Chris Sonderby, deputy general counsel at Facebook, revealed in a blog post Thursday that last summer the Manhattan District Attorney’s Office demanded the nearly complete account data on 381 users, including information on the pages they liked, their photos, and the contents of their private conversations. Facebook, having no choice but to provide the relevant data, argued that the warrant constituted an unreasonable search, thus violating the constitutional rights of its users. The judge even forbade the company to inform its users that they were the subjects of an investigation, eliminating the possibility that the individuals themselves would be able to appeal the data requests.
Citing these grounds, the social media company filed a brief Friday asking the judge to quash the search warrants.
“Of the 381 people whose accounts were the subject of these warrants, 62 were later charged in a disability fraud case,” Sonderby wrote. “This means that no charges will be brought against more than 300 people whose data was sought by the government without prior notice to the people affected. …We fought forcefully against these 381 requests and were told by a lower court that as an online service provider we didn’t even have the legal standing to contest the legal warrants.”
The blog post also explained that the Manhattan request is “by far the largest we’ve ever received – by a magnitude of more than 10,” an indication that bulk search warrants that have made headlines in recent months have never exceeded 38 users. Federal laws stipulate that in transparency reports Facebook is only allowed to disclose the number of content requests it received in increments of one thousand. From January to June 2013, for example, the company said it had received 1,000 surveillance requests affecting between 5,000 and 5,999 users.

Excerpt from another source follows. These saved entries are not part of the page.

Lemma interface_good c : spellable c → Forall good_setting (interface_settings c).
Proof.
  intros (Hwf & _ & _ & _ & _ & Hr & Ht & _). unfold config_wf in Hwf. cbn in Hwf, Hr.
  destruct_and! Hwf. destruct_and! Hr. unfold interface_settings, is_int, is_u in *.
  repeat (apply Forall_app; split).
  - constructor; [|constructor]. by apply good_key; [good_name..|].
  - unfold optional. destruct (have_header_protection c); [|constructor].
    constructor; [|constructor]. by apply good_key; [good_name..|].
  - constructor; [|constructor]. destruct (ip_str_ok c.(address)) as (_ & Hp & Hn & _); [done|].
    pose proof (ip_str_len c.(address)). pose proof (dec_length c.(address_cidr) ltac:(lia)).
    apply good_intro; [good_name..| |].
    + apply plain_value; [intros E; by apply app_eq_nil in E as [? _]|].
      repeat apply plain_app; auto using dec_plain. lit_chars.
    + rewrite !zlen_app. change (zlen (str "/")) with 1. lia.
  - unfold optional. destruct (dns c) as [|ip l] eqn:E; [constructor|]. cbn [nonempty].
    constructor; [|constructor]. destruct (dns_text_plain (ip :: l)) as [Hp Hl]; [done|].
    apply good_intro; [good_name..| |lia].
    apply plain_value; [by apply dns_text_nonempty|done].
  - unfold number_settings.
    repeat (apply Forall_cons_2; [first [apply good_int; [good_name..|lia]|
      apply good_range; [good_name..|assumption|assumption]]|]). constructor.
  - apply template_good; [unfold AWG_MAX_I in *; lia|done|done].
Qed.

The case in question began with an investigation into more than 130 civil servants indicted on charges of filing fraudulent Social Security claims to receive disability checks. A spokeswoman for Manhattan DA Cyrus R. Vance Jr. told the New York Times that Facebook pictures proved the accused police officers and firefighters were in fact practicing martial arts, going deep sea fishing, and engaging in other physically demanding activity.

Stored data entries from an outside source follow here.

(** [an_rest] is the class and the time to live. *)
Definition answer_ok (a : answer) : Prop :=
  wire_name a.(an_name) ∧ is_u 16 a.(an_type) ∧ is_bytes a.(an_rest) ∧ zlen a.(an_rest) = 6 ∧
  is_bytes a.(an_data) ∧ zlen a.(an_data) < 65536.

Definition answer_bytes (a : answer) : list Z :=
  a.(an_name) ++ put_be16 a.(an_type) ++ a.(an_rest) ++ put_be16 (zlen a.(an_data)) ++ a.(an_data).

(** The first address record, which is what the probe is after. *)
Fixpoint first_a (l : list answer) : option Z :=
  match l with
  | [] => None
  | a :: l => if (a.(an_type) =? 1) && (zlen a.(an_data) =? 4) then Some (le_val a.(an_data)) else first_a l
  end.

Lemma get_be16_put pre v post off : is_u 16 v → off = zlen pre →
  get_be16 (pre ++ put_be16 v ++ post) off = Ok v.
Proof.
  intros Hv ->. unfold get_be16, put_be16. cbn [app]. rewrite (read_app pre _ _ (zlen pre)) by done. cbn [mbind res_bind].
  replace (pre ++ u8 (v .>> 8) :: u8 v :: post) with ((pre ++ [u8 (v .>> 8)]) ++ u8 v :: post)
    by by rewrite <- app_assoc.
  rewrite read_app by (rewrite zlen_app; by change (zlen [u8 (v .>> 8)]) with 1). cbn [mbind res_bind].
  rewrite be16_value by auto with word. pose proof (words_be16 v Hv) as E. cbn [put_be16 words] in E.
  change (mret (256 * u8 (v .>> 8) + u8 v)) with (Ok (256 * u8 (v .>> 8) + u8 v)). f_equal. lia.
Qed.

Lemma read_n_app pre x post n : length x = n →
  read_n (pre ++ x ++ post) (zlen pre) n = Ok x.
Proof.
  intros Hx. rewrite read_n_ok; [|apply zlen_nonneg|rewrite !zlen_app; unfold zlen; rewrite Hx; lia].
  f_equal. unfold slice, zlen. rewrite Nat2Z.id, drop_app_length. subst n. apply take_app_length.
Qed.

“This was a massive scheme involving as many as 1,000 people who defrauded the federal government of more than $400 million in benefits,” spokeswoman Joan Vollero said. “The defendants in this case repeatedly lied to the government about their mental, physical and social capabilities. Their Facebook accounts told a different story. A judge found there was probable cause to execute search warrants, and two courts have already found Facebook’s claims without merit.”

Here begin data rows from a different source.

(* ===== verification/Proxy.v ===== *)
(** * awg_proxy.c: the TLS proxy

    The ClientHello walk, the host name filter, and the table of connections: the
    lwIP callbacks, the two pumps, the client socket handler, the idle sweep and the
    poll pass that drives them. The results of the system and lwIP calls a function
    makes are its arguments, and what it does to the outside is the list of [action]s
    it returns. Logging is not modelled. *)
From S2P Require Import Prelude Cstr.

Definition MAX_CONN : nat := 16.
Definition BUF_SIZE : Z := 8192.
Definition SNIFF_LIMIT : Z := 2048.
Definition SNIFF_TIMEOUT_MS : Z := 5000.
Definition IDLE_TIMEOUT_MS : Z := 120000.

(** ** The ClientHello *)

Definition be16_at (b : list Z) (p : Z) : res Z :=
  x ← read b p; y ← read b (p + 1); mret ((x .<< 8) .| y).

(** The walk over the extensions; fuel that runs out is a [Fault]. *)
Fixpoint sni_loop (fuel : nat) (b : list Z) (p fin : Z) : res (Z * Z) :=
  match fuel with
  | O => Fault
  | S fuel =>
    if p + 4 <=? fin then
      type ← be16_at b p;
      elen ← be16_at b (p + 2);
      let p := p + 4 in
      if p + elen >? fin then Err
      else if type =? 0 then
        let q := p in
        if q + 2 >? fin then Err else
        let q := q + 2 in
        if q + 3 >? fin then Err else
        ntype ← read b q;
        if negb (ntype =? 0) then Err else
        nlen ← be16_at b (q + 1);
        let q := q + 3 in
        if (q + nlen >? fin) || (nlen <=? 0) then Err else mret (q, nlen)
      else sni_loop fuel b (p + elen) fin
    else Err
  end.

(** The offset and the length of the name; [Err] is -1. *)
Definition find_sni (b : list Z) (len : Z) : res (Z * Z) :=
  if len <? 45 then Err else
  b0 ← read b 0;
  if negb (b0 =? 0x16) then Err else
  b5 ← read b 5;
  if negb (b5 =? 0x01) then Err else
  let p := 43 in
  if p + 1 >? len then Err else
  x ← read b p;
  let p := p + (1 + x) in
  if p + 2 >? len then Err else
  x ← be16_at b p;
  let p := p + (2 + x) in
  if p + 1 >? len then Err else
  x ← read b p;
  let p := p + (1 + x) in
  if p + 2 >? len then Err else
  ext_total ← be16_at b p;
  let p := p + 2 in
  let fin := p + ext_total in
  let fin := if fin >? len then len else fin in
  sni_loop (S (Z.to_nat len)) b p fin.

Prosecutors have consistently maintained that more indictments are coming in the future. Sonderby claimed that at one point when Facebook made it clear it would be challenging the warrants, an attorney at the district attorney’s office called to threaten Facebook executives with criminal contempt of court charges and put them behind bars.
Manhattan DAs subpoenaed Twitter in a similar case in 2012, demanding that they be given the contents of a message sent by an Occupy Wall Street activist. Twitter attempted to fight the request before being ordered to hand over the relevant information. The judge in that case also ruled that the individual user has no standing to appeal the prosecution’s request.
Orin S. Kerr, a George Washington University law professor and recognized authority on digital seizure, told the Times that Facebook is trying something new in its attempt to challenge a warrant on behalf of its users.
“The real question is, ‘Can they challenge warrants for their customers?’ And I think the answer is probably not, under current law,” he said.